Your objective:
Out of the data below, copy every line with the string "Require".

§ §

(** * skewtpy.wyoming: retrieval and parsing of a University of Wyoming sounding

    Shallow embedding of [src/skewtpy/wyoming.py] ([sounding_exists] and
    [get_wyoming_sounding]) together with the Python string methods and the
    two regular expressions the module relies on.

    A Python [str] is a sequence of Unicode code points; it is modelled as
    [list N].  Python [int] is modelled as [Z]. *)

From Stdlib Require Import Strings.String Strings.Ascii Numbers.DecimalString.
From Stdlib Require Import List ZArith NArith Lia Bool Arith.
Import ListNotations.

Set Implicit Arguments.

(** ** Python strings *)

Module PyStr.

Definition char := N.
Definition pystr := list char.

(** A string literal of the source, as a sequence of code points. *)
Definition lit (s : string) : pystr := map N_of_ascii (list_ascii_of_string s).

Definition ch (a : ascii) : char := N_of_ascii a.

Definition chr_eqb (a b : char) : bool := N.eqb a b.

Fixpoint str_eqb (s t : pystr) : bool :=
  match s, t with
  | [], [] => true
  | a :: s', b :: t' => chr_eqb a b && str_eqb s' t'
  | _, _ => false
  end.

(** [str.isspace] on one code point (CPython's [_PyUnicode_IsWhitespace]);
    the same class is matched by the regular-expression escape [\s] on a
    [str] pattern. *)
Definition is_space (c : char) : bool :=
  ((9 <=? c) && (c <=? 13) || (28 <=? c) && (c <=? 32) || (c =? 133)
   || (c =? 160) || (c =? 5760) || (8192 <=? c) && (c <=? 8202)
   || (c =? 8232) || (c =? 8233) || (c =? 8239) || (c =? 8287)
   || (c =? 12288))%N.

(** Line boundaries recognised by [str.splitlines]
    (CPython's [_PyUnicode_IsLinebreak]). *)
Definition is_linebreak (c : char) : bool :=
  ((10 <=? c) && (c <=? 13) || (28 <=? c) && (c <=? 30) || (c =? 133)
   || (c =? 8232) || (c =? 8233))%N.

Definition LF : char := 10%N.
Definition CR : char := 13%N.

(** [s.lstrip()], [s.rstrip()] and [s.strip()] with no argument. *)
Fixpoint lstrip (s : pystr) : pystr :=
  match s with
  | c :: s' => if is_space c then lstrip s' else s
  | [] => []
  end.

Definition rstrip (s : pystr) : pystr := rev (lstrip (rev s)).

Definition strip (s : pystr) : pystr := rstrip (lstrip s).

(** Truth value of a string: non-empty. *)
Definition truthy (s : pystr) : bool :=
  match s with [] => false | _ :: _ => true end.

(** [s.startswith(p)]. *)
Fixpoint startswith (p s : pystr) : bool :=
  match p, s with
  | [], _ => true
  | a :: p', b :: s' => chr_eqb a b && startswith p' s'
  | _ :: _, [] => false
  end.

(** [p in s]: substring test. *)
Fixpoint contains (p s : pystr) : bool :=
  startswith p s ||
  match s with
  | [] => false
  | _ :: s' => contains p s'
  end.

(** [s.splitlines()] (keepends is false).  [acc] holds the current line
    reversed.  A carriage return directly followed by a line feed is one
    boundary; a last line is produced only when it is non-empty. *)
Fixpoint splitlines_from (acc : pystr) (s : pystr) : list pystr :=
  match s with
  | [] => match acc with [] => [] | _ :: _ => [rev acc] end
  | c :: s' =>
      if is_linebreak c then
        rev acc ::
        match s' with
        | d :: s'' =>
            if chr_eqb c CR && chr_eqb d LF
            then splitlines_from [] s''
            else splitlines_from [] s'
        | [] => splitlines_from [] s'
        end
      else splitlines_from (c :: acc) s'
  end.

Definition splitlines (s : pystr) : list pystr := splitlines_from [] s.

(** [sep.join(parts)]. *)
Fixpoint join (sep : pystr) (parts : list pystr) : pystr :=
  match parts with
  | [] => []
  | [p] => p
  | p :: rest => p ++ sep ++ join sep rest
  end.

(** [s.split()] with no argument: maximal runs of non-whitespace. *)
Fixpoint split_from (acc : pystr) (s : pystr) : list pystr :=
  match s with
  | [] => match acc with [] => [] | _ :: _ => [rev acc] end
  | c :: s' =>
      if is_space c then
        match acc with
        | [] => split_from [] s'
        | _ :: _ => rev acc :: split_from [] s'
        end
      else split_from (c :: acc) s'
  end.

Definition split (s : pystr) : list pystr := split_from [] s.

(** [str(n)] for an [int]. *)
Definition str_of_int (n : Z) : pystr := lit (NilZero.string_of_int (Z.to_int n)).

(** [format(n, "02d")]: sign-aware zero padding to a minimum width of two.
    Only a single non-negative digit is shorter than the width. *)
Definition format_02d (n : Z) : pystr :=
  if ((0 <=? n) && (n <? 10))%Z then ch "0" :: str_of_int n else str_of_int n.
Definition __call__ (pars t : list R) : outcome (list R) :=
  match pars with
  | [A; P; phi] => Ok (map (fun ti => A * sin ((2 * PI * ti / P) + phi)) t)
  | _ => Raise "ValueError"
  end.
End Sine.

Module CubicSun.
(** [super(Cubic, self)] in a class that does not derive from [Cubic]:
    the constructor raises before anything is stored. *)
Definition __init__ (xshift yshift : R) : M ref := raise "TypeError".
End CubicSun.

Module Keplerian.
(** [_parsize = 6]; the class defines no [_param_names]. *)
Definition __init__ (P K e w phi sys_vel : R) : M ref :=
  alloc {| kind_of := KKeplerian; pars := [P; K; e; w; phi; sys_vel];
           _parsize := 6; _param_names := None |}.

Definition criteria : R := 1e-10.

(** The arrays [E0], [M0] and [M1] all have the shape of [t]; they are
    kept together, one record per element of [t]. *)
Record anomaly : Type := { st_E0 : R; st_M0 : R; st_M1 : R }.

(** Lines 263-266, at the element [ti] of [t]. *)
Definition first_guess (P e phi t0 ti : R) : anomaly :=
  let T0 := t0 - (P * phi) / (2 * PI) in
  let M0 := 2 * PI * (ti - T0) / P in
  let E0 := M0 + e * sin M0 + 0.5 * (e ^ 2) * sin (2 * M0) in
  let M1 := E0 - e * sin E0 - M0 in
  {| st_E0 := E0; st_M0 := M0; st_M1 := M1 |}.

(** Lines 273-283: one pass of the loop body, at one element. *)
Definition refine (e : R) (a : anomaly) : anomaly :=
  let M1 := st_M1 a in
  let E := st_E0 a in
  let M1p := 1 - e * cos E in
  let M1pp := e * sin E in
  let M1ppp := 1 - M1p in
  let d1 := (- M1) / M1p in
  let d2 := (- M1) / (M1p + d1 * M1pp / 2) in
  let d3 := (- M1) / (M1p + d2 * M1pp / 2 + d2 * d2 * M1ppp / 6) in
  let E := E + d3 in
  let E0 := E in
  let M0 := E0 - e * sin E0 in
  let M1 := E0 - e * sin E0 - M0 in
  {| st_E0 := E0; st_M0 := M0; st_M1 := M1 |}.
(** Splitting on white space and joining with underscores keeps a final
    run of non-space characters as it is. *)
Lemma join_split_tail word l tail :
  tail ≠ [] →
  Forall (λ c, Werkzeug.is_space c = false) tail →
  ∃ front, Werkzeug.join ["_"%char] (Werkzeug.split_go word (l ++ tail))
           = front ++ tail.
Proof.
  intros Hne Htail. revert word.
  induction l as [|c l IH]; intros word.
  - exists word. cbn [app]. rewrite split_go_word; [done|done|].
    intros [_ ?]%app_eq_nil. done.
  - cbn. destruct (Werkzeug.is_space c); [|apply IH].
    destruct (IH []) as (front & Hfront).
    destruct word as [|c' word]; [by exists front|].
    exists ((c' :: word) ++ ["_"%char] ++ front).
    rewrite join_cons, Hfront.
    + by rewrite <- !app_assoc.
    + intros Hnil. rewrite Hnil in Hfront. cbn in Hfront.
      symmetry in Hfront. apply app_eq_nil in Hfront as [_ ?]. done.
Qed.

Lemma lstrip_tail front tail :
  (∃ c rest, tail = c :: rest ∧ Werkzeug.is_stripped c = false) →
  Werkzeug.lstrip (front ++ "."%char :: tail) = tail
  ∨ ∃ stem, stem ≠ [] ∧ Werkzeug.lstrip (front ++ "."%char :: tail)
                         = stem ++ "."%char :: tail.
Proof.
  intros (c & rest & -> & Hc).
  induction front as [|d front IH]; cbn.
  - left. by rewrite Hc.
  - destruct (Werkzeug.is_stripped d); [exact IH|].
    right. by exists (d :: front).
Qed.

Lemma rstrip_tail front c :
  Werkzeug.is_stripped c = false →
  Werkzeug.rstrip (front ++ [c]) = front ++ [c].
Proof.
  intros Hc. unfold Werkzeug.rstrip.
  rewrite rev_app_distr. cbn. rewrite Hc.
  change (c :: rev front) with (rev [c] ++ rev front).
  by rewrite <- rev_app_distr, rev_involutive.
Qed.

Lemma plain_last tail :
  tail ≠ [] →
  Forall (λ c, Werkzeug.is_plain c = true) tail →
  ∃ body c, tail = body ++ [c] ∧ Werkzeug.is_stripped c = false.
Proof.
  destruct tail as [|c body _] using rev_ind; [done|].
  intros _ [_ Hc]%Forall_app. exists body, c. split; [done|].
  apply is_plain_facts. by apply Forall_cons in Hc as [? _].
Qed.

(** The sanitizer keeps a plain extension: the sanitized name is the
    extension alone (the rest of the name was stripped away) or a
    non-empty stem, a dot, and the extension. *)
Lemma sanitize_plain_extension front tail :
  tail ≠ [] →
  Forall (λ c, Werkzeug.is_plain c = true) tail →
  Werkzeug.sanitize (front ++ "."%char :: tail) = tail
  ∨ ∃ stem, stem ≠ []
            ∧ Werkzeug.sanitize (front ++ "."%char :: tail)
              = stem ++ "."%char :: tail.
Proof.
  intros Hne Hplain. unfold Werkzeug.sanitize, Werkzeug.split.
  assert (Forall (λ c, Werkzeug.is_ascii c = true ∧ Werkzeug.is_space c = false
                       ∧ Werkzeug.is_kept c = true
                       ∧ Werkzeug.replace_sep c = c) ("."%char :: tail))
    as Hdot.
  { apply Forall_cons. split; [by vm_compute|].
    eapply Forall_impl; [exact Hplain|]. intros c Hc.
    by destruct (is_plain_facts c Hc) as (? & ? & ? & _ & ? & _). }
  rewrite fmap_app.
  assert (Werkzeug.replace_sep <$> "."%char :: tail = "."%char :: tail) as ->.
  { clear -Hdot. induction Hdot as [|c l (_ & _ & _ & Hc) _ IH]; [done|].
    cbn. by rewrite Hc, IH. }
  destruct (join_split_tail [] (Werkzeug.replace_sep <$> front)
              ("."%char :: tail)) as (joined & ->); [done| |].
  { eapply Forall_impl; [exact Hdot|]. by intros c (_ & ? & _). }
  rewrite filter_app.
  rewrite (filter_all _ ("."%char :: tail)).
  2: { eapply Forall_impl; [exact Hdot|]. by intros c (_ & _ & ? & _). }
  unfold Werkzeug.strip.
  assert (∃ body c, tail = body ++ [c] ∧ Werkzeug.is_stripped c = false)
    as (body & c & Hbody & Hc).
  { by apply plain_last. }
  assert (∃ c rest, tail = c :: rest ∧ Werkzeug.is_stripped c = false)
    as Hhead.
  { destruct tail as [|d rest]; [done|]. exists d, rest. split; [done|].
    apply is_plain_facts. by apply Forall_cons in Hplain as [? _]. }
  destruct (lstrip_tail (filter (λ c, Werkzeug.is_kept c = true) joined)
              tail Hhead) as [->|(stem & Hstem & ->)].
  - left. rewrite Hbody. by apply rstrip_tail.
  - right. exists stem. split; [done|].
    rewrite Hbody.
    change (stem ++ "."%char :: body ++ [c])
      with (stem ++ ("."%char :: body) ++ [c]).
    rewrite app_assoc. by apply rstrip_tail.
Qed.

Lemma plain_no_dot e :
  Forall (λ c, Werkzeug.is_plain c = true) (String.list_ascii_of_string e) →
  Py.after_last "." e = None.
Proof.
  intros Hplain. apply after_last_None. intros Hin.
  rewrite Forall_forall in Hplain.
  by destruct (is_plain_facts _ (Hplain _ Hin)) as (_ & _ & _ & _ & _ & ?).
Qed.

Lemma nfkd_acute_cons c rest :
  Werkzeug.is_ascii c = true →
  Lifecycle.nfkd_acute (String c rest) = String c (Lifecycle.nfkd_acute rest).
Proof.
  intros Hc. cbn [Lifecycle.nfkd_acute]. destruct rest as [|d rest]; [done|].
  rewrite decide_False; [done|]. intros [-> _]. by vm_compute in Hc.
Qed.

Lemma nfkd_acute_ascii tail :
  Forall (λ c, Werkzeug.is_ascii c = true) (String.list_ascii_of_string tail) →
  Lifecycle.nfkd_acute tail = tail.
Proof.
  induction tail as [|c tail IH]; [done|].
  intros [Hc Htail]%Forall_cons. by rewrite nfkd_acute_cons, IH.
Qed.

Lemma nfkd_acute_step c d rest :
  Lifecycle.nfkd_acute (String c (String d rest))
  = if decide (c = "195"%char ∧ d = "169"%char) then
      String "e" (String "204" (String "129" (Lifecycle.nfkd_acute rest)))
    else String c (Lifecycle.nfkd_acute (String d rest)).
Proof. reflexivity. Qed.

(** The normalisation of the examples leaves ASCII text as it is. *)
Lemma nfkd_acute_inert : Werkzeug.ascii_inert Lifecycle.nfkd_acute.
Proof.
  split; [done|]. intros front tail Htail.
  assert (∀ n front, (String.length front ≤ n)%nat →
            Lifecycle.nfkd_acute (front +:+ tail)
            = Lifecycle.nfkd_acute front +:+ tail) as Hall; [|by eapply Hall].
  clear front. induction n as [|n IH]; intros front Hlen.
  { destruct front; [|cbn in Hlen; lia].
    change ("" +:+ tail) with tail. by rewrite (nfkd_acute_ascii tail). }
  destruct front as [|c [|d front]].
  - change ("" +:+ tail) with tail. by rewrite (nfkd_acute_ascii tail).
  - change (String c "" +:+ tail) with (String c tail).
    destruct tail as [|t tail]; [done|].
    apply Forall_cons in Htail as Hhead. destruct Hhead as [Ht _].
    rewrite nfkd_acute_step.
    rewrite decide_False by (intros [_ ->]; by vm_compute in Ht).
    rewrite (nfkd_acute_ascii (String t tail)) by done. done.
  - change (String c (String d front) +:+ tail)
      with (String c (String d (front +:+ tail))).
    rewrite !nfkd_acute_step. cbn in Hlen. case_decide.
    + rewrite (IH front) by lia. done.
    + change (String d (front +:+ tail)) with (String d front +:+ tail).
      rewrite (IH (String d front)) by (cbn; lia). done.
Qed.

(** Encoding keeps ASCII text. *)
Lemma encode_ascii_ignore_app front tail :
  Forall (λ c, Werkzeug.is_ascii c = true) (String.list_ascii_of_string tail) →
  Werkzeug.encode_ascii_ignore (front +:+ tail)
  = Werkzeug.encode_ascii_ignore front ++ String.list_ascii_of_string tail.
Proof.
  intros Htail. unfold Werkzeug.encode_ascii_ignore.
  by rewrite list_ascii_of_string_app, filter_app, (filter_all _ _ Htail).
Qed.

Lemma secure_filename_plain_extension nfkd name e :
  Werkzeug.ascii_inert nfkd →
  Py.after_last "." name = Some e →
  Spec.plain_extension e →
  Werkzeug.secure_filename nfkd name = e
  ∨ ∃ stem, stem ≠ ""
            ∧ Werkzeug.secure_filename nfkd name = stem +:+ String "." e.
Proof.
  intros [_ Hinert] (front & -> & _)%after_last_Some [Hne Hplain].
  assert (Forall (λ c, Werkzeug.is_ascii c = true)
            (String.list_ascii_of_string (String "." e))) as Hascii.
  { apply Forall_cons. split; [by vm_compute|].
    eapply Forall_impl; [exact Hplain|]. intros c Hc.
    by destruct (is_plain_facts c Hc) as (? & _). }
  unfold Werkzeug.secure_filename.
  rewrite (Hinert front _ Hascii), (encode_ascii_ignore_app _ _ Hascii). cbn.
  destruct (sanitize_plain_extension (Werkzeug.encode_ascii_ignore (nfkd front))
              (String.list_ascii_of_string e)) as [->|(stem & Hstem & ->)].
  - intros Hnil. apply Hne.
    by rewrite <- (String.string_of_list_ascii_of_string e), Hnil.
  - exact Hplain.
  - left. apply String.string_of_list_ascii_of_string.
  - right. exists (String.string_of_list_ascii stem). split.
    + intros Hnil. apply Hstem.
      by rewrite <- (String.list_ascii_of_string_of_list_ascii stem), Hnil.
    + rewrite string_of_list_ascii_app. cbn.
      by rewrite String.string_of_list_ascii_of_string.
Qed.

§ §

Result:
From Stdlib Require Import Strings.String Strings.Ascii Numbers.DecimalString.
From Stdlib Require Import List ZArith NArith Lia Bool Arith.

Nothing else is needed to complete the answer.